An acquaintance only identified as D.L.E. wrote the following for the Pittsburg paper.
The operation of extracting the ball was performed on Thursday last. The missile was found so firmly fixed in the bone of the hip that it was only by an effort of the strength it was taken away even after a dreadful incision had been made in the flesh above it. I do not think the nervous system ever rallied from the shock…….When Sabbath bells pulsing on the calm air I went again to his bedside. The shadow had fallen upon him. Hull succumbed to his wounds on May 22.

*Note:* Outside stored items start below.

(** * django-reviews: the admin glue of [reviews/admin.py]

    A shallow embedding of the link renderers, the reviewable-type
    enumerator, the [ReviewedModelListFilter] and the [ReviewAdmin]
    registration, together with the properties the specification states
    about them, and of the [Product] model of [tests/models.py].

    Conventions.
    - Python [None] is [None : option _]; a raised exception is [Raise e] in
      the [result] monad below.
    - A queryset is the list of its rows, in the order the database yields
      them.
    - The pieces of the web framework the module calls ([reverse],
      [ContentType.objects.get_for_model], [QuerySet.filter],
      [SimpleListFilter.__init__]) are either parameters of a section or
      transcribed next to their caller, each one marked as such. *)

From Stdlib Require Import ZArith Ascii String.
From stdpp Require Import base option list strings pretty gmap.


(** ** Exceptions *)

(** The two exceptions the renderers can run into: the URL resolver's
    [NoReverseMatch] and the [AttributeError] of reading an attribute of
    [None]. *)
Inductive exn : Type :=
  | NoReverseMatch (viewname : string)
  | AttributeError (attr : string).

Inductive result (A : Type) : Type :=
  | Ok (a : A)
  | Raise (e : exn).
Arguments Ok {A} a.
Arguments Raise {A} e.

#[global] Instance result_ret : MRet result := λ A a, Ok a.
#[global] Instance result_bind : MBind result := λ A B f m,
  match m with
  | Ok a => f a
  | Raise e => Raise e
  end.

Definition raises {A} (m : result A) : Prop := ∃ e, m = Raise e.
Definition returns {A} (m : result A) : Prop := ∃ a, m = Ok a.

(** ** Strings *)

(** [haystack] has [needle] as a contiguous part. *)
Definition contains (haystack needle : string) : Prop :=
  ∃ before after, haystack = before +:+ needle +:+ after.

Definition is_lower (c : ascii) : bool :=
  (97 <=? nat_of_ascii c)%nat && (nat_of_ascii c <=? 122)%nat.
Definition is_upper (c : ascii) : bool :=
  (65 <=? nat_of_ascii c)%nat && (nat_of_ascii c <=? 90)%nat.
Definition to_upper (c : ascii) : ascii :=
  if is_lower c then ascii_of_nat (nat_of_ascii c - 32) else c.
Definition to_lower (c : ascii) : ascii :=
  if is_upper c then ascii_of_nat (nat_of_ascii c + 32) else c.

(** Python's [str.title()] on ASCII text: a cased letter that follows an
    uncased character (or starts the string) is upper-cased, a cased letter
    that follows a cased one is lower-cased.  Bytes outside [A-Za-z] are
    uncased here. *)
Fixpoint title_from (previous_is_cased : bool) (s : string) : string :=
  match s with
  | EmptyString => EmptyString
  | String c rest =>
      if is_lower c then
        String (if previous_is_cased then c else to_upper c) (title_from true rest)
      else if is_upper c then
        String (if previous_is_cased then to_lower c else c) (title_from true rest)
      else String c (title_from false rest)
  end.

Definition title (s : string) : string := title_from false s.

(** ** Data model *)

(** A row of the framework's content-type table: the (type) half of a
    polymorphic reference. *)
Record ContentType : Type := {
  app_label : string;
  model : string;
  name : string
}.

#[global] Instance ContentType_eq_dec : EqDecision ContentType.
Proof. solve_decision. Defined.

(** A record type (a model class) as the type registry knows it.
    [reviewable] is [issubclass(klass, Reviewable)]. *)
Record ModelClass : Type := {
  meta_app_label : string;
  meta_model_name : string;
  meta_verbose_name : string;
  reviewable : bool
}.

#[global] Instance ModelClass_eq_dec : EqDecision ModelClass.
Proof. solve_decision. Defined.

(** What the framework's type registry returns when asked for its record
    types: a list, in the registry's order. *)
Abbreviation Registry := (list ModelClass).

(** A row of some reviewable table, as far as the admin needs it: its
    primary key ([.id]) and its string form ([__unicode__]). *)
Record ReviewedRecord : Type := {
  rec_id : Z;
  rec_text : string
}.

#[global] Instance ReviewedRecord_eq_dec : EqDecision ReviewedRecord.
Proof. solve_decision. Defined.

(** Modelled from the spec: the [Review] model, whose declaration
    ([reviews/models.py]) is not among the files embedded here.  "Review: a record referencing
    (reviewed-type, reviewed-record-id, reviewing-user, numeric score,
    free-text comment, boolean approved-flag, boolean anonymous-flag, created
    timestamp, updated flag)."  Field names are the ones [admin.py] uses. *)
Record Review : Type := {
  pk : Z;
  content_type : ContentType;
  object_id : Z;
  user : string;
  score : Z;
  comment : string;
  comment_approved : bool;
  anonymous : bool;
  created : Z;
  is_updated : bool
}.

#[global] Instance Review_eq_dec : EqDecision Review.
Proof. solve_decision. Defined.

(** The tables polymorphic references point into, keyed by
    (app label, model, primary key). *)
Abbreviation Store := (gmap (string * string * Z) ReviewedRecord).

(** Modelled from the spec: [Review.reviewed_object], the polymorphic
    reference "resolved at read time via a type+id pair".  A dangling
    reference reads as [None]. *)
Definition reviewed_object (db : Store) (obj : Review) : option ReviewedRecord :=
  db !! (app_label (content_type obj), model (content_type obj), object_id obj).

(** Modelled from the spec: [get_reviewable_model_classes], whose body
    ([reviews/utils.py]) is not among the files embedded here: "the list of
    distinct record types that currently implement the Reviewable capability
    ... sorted however the underlying type registry returns them". *)
Definition get_reviewable_model_classes (registry : Registry) : list ModelClass :=
  filter (λ klass, reviewable klass = true) registry.

(** The example model of the test suite, [tests/models.py]:
    [class Product(Reviewable)]. *)
Definition Product : ModelClass :=
  {| meta_app_label := "tests"; meta_model_name := "product";
     meta_verbose_name := "product"; reviewable := true |}.

(** The request as far as the admin filters read it: its query string. *)
Record HttpRequest : Type := {
  GET : gmap string string
}.

(** ** The admin options of a screen *)

(** The two computed columns. *)
Inductive Renderer : Type :=
  | ReviewedModelLinked
  | ReviewedObjectLinked.

(** An entry of [list_display], [readonly_fields] or [fields]: the name of a
    model field, or one of the callables above. *)
Inductive FieldRef : Type :=
  | Attr (field : string)
  | Callable (f : Renderer).

(** An entry of [list_filter]: a field name or the filter class below. *)
Inductive FilterRef : Type :=
  | FieldFilter (field : string)
  | ReviewedModelListFilterClass.

#[global] Instance Renderer_eq_dec : EqDecision Renderer.
Proof. solve_decision. Defined.
#[global] Instance FieldRef_eq_dec : EqDecision FieldRef.
Proof. solve_decision. Defined.
#[global] Instance FilterRef_eq_dec : EqDecision FilterRef.
Proof. solve_decision. Defined.

Record ModelAdmin : Type := {
  list_display : list FieldRef;
  list_filter : list FilterRef;
  readonly_fields : list FieldRef;
  fields : list FieldRef
}.

Definition allow_tags (f : Renderer) : bool := true.

Definition short_description (f : Renderer) : string :=
  match f with
  | ReviewedModelLinked => "Reviewed model"
  | ReviewedObjectLinked => "Reviewed object"
  end.

(** ** Link renderers *)

Section Renderers.

(** The framework's URL reversal: [reverse viewname args] is the URL of
    the named route, or [None] where the framework raises
    [NoReverseMatch]. *)
Variable reverse : string → list Z → option string.

Definition reverse_url (viewname : string) (args : list Z) : result string :=
  match reverse viewname args with
  | Some url => Ok url
  | None => Raise (NoReverseMatch viewname)
  end.

(** ['admin:{app_label}_{model_name}_changelist'.format(...)] *)
Definition changelist_viewname (obj : Review) : string :=
  "admin:" +:+ app_label (content_type obj) +:+ "_"
    +:+ model (content_type obj) +:+ "_changelist".

(** ['admin:{app_label}_{model_name}_change'.format(...)] *)
Definition change_viewname (obj : Review) : string :=
  "admin:" +:+ app_label (content_type obj) +:+ "_"
    +:+ model (content_type obj) +:+ "_change".

(** ["<a href='%s'>%s</a>" % (url, label)] *)
Definition anchor (url label : string) : string :=
  "<a href='" +:+ url +:+ "'>" +:+ label +:+ "</a>".

(** [obj.reviewed_object.id]: reading [.id] of [None] raises. *)
Definition getattr_id (o : option ReviewedRecord) : result Z :=
  match o with
  | Some r => Ok (rec_id r)
  | None => Raise (AttributeError "id")
  end.

(** [%s] applied to [obj.reviewed_object]. *)
Definition format_s (o : option ReviewedRecord) : string :=
  match o with
  | Some r => rec_text r
  | None => "None"
  end.

Definition reviewed_model_linked (obj : Review) : result string :=
  url ← reverse_url (changelist_viewname obj) [];
  Ok (anchor url (title (name (content_type obj)))).

(** The arguments of [reverse] are evaluated before the call, so
    [obj.reviewed_object.id] is read first. *)
Definition reviewed_object_linked (db : Store) (obj : Review) : result string :=
  let viewname := change_viewname obj in
  i ← getattr_id (reviewed_object db obj);
  url ← reverse_url viewname [i];
  Ok (anchor url (format_s (reviewed_object db obj))).

Definition render (db : Store) (f : Renderer) (obj : Review) : result string :=
  match f with
  | ReviewedModelLinked => reviewed_model_linked obj
  | ReviewedObjectLinked => reviewed_object_linked db obj
  end.

End Renderers.

(** ** Reviewable-type enumerator *)

Section Enumerator.

(** The framework's [ContentType.objects.get_for_model]. *)
Variable get_for_model : ModelClass → ContentType.

(** The (key, display label) pair of a record type. *)
Definition choice_of (klass : ModelClass) : string * string :=
  (name (get_for_model klass), title (name (get_for_model klass))).

(** The body of [get_reviewable_models] from line 50 on: the loop that
    appends one pair per class of [model_classes]. *)
Definition reviewable_models_of (model_classes : list ModelClass)
  : list (string * string) :=
  foldl
    (λ reviewable_models klass,
       reviewable_models ++
         [(name (get_for_model klass), title (name (get_for_model klass)))])
    [] model_classes.

Definition get_reviewable_models (registry : Registry) : list (string * string) :=
  reviewable_models_of (get_reviewable_model_classes registry).

(** ** Dynamic filter *)

Definition filter_title : string := "Reviewed model".
Definition parameter_name : string := "reviewed_model".

Definition lookups (registry : Registry) (request : HttpRequest)
    (model_admin : ModelAdmin) : option (list (string * string)) :=
  if (length (get_reviewable_models registry) <? 2)%nat then None
  else Some (get_reviewable_models registry).

(** The state of a filter instance, as the framework's
    [SimpleListFilter.__init__] leaves it. *)
Record ReviewedModelListFilter : Type := {
  used_parameters : gmap string string;
  lookup_choices : list (string * string)
}.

The Pittsburg papers provided a resolution of tribute that read in part….. “Amid the rejoicing of a nation in the overthrow of her enemies we are call upon to mourn the untimely death of a patriot soldier, cut down in the prime of his glory and usefulness by the ruthless hand of treason, while nobly defending a nation’s honor; and whereas, by the demise of our beloved commander and fellow soldier, Colonel James C. Hull, the cause of liberty and right has been deprived of one of its most zealous advocates, and we have lost a faithful officer and a true tried friend.”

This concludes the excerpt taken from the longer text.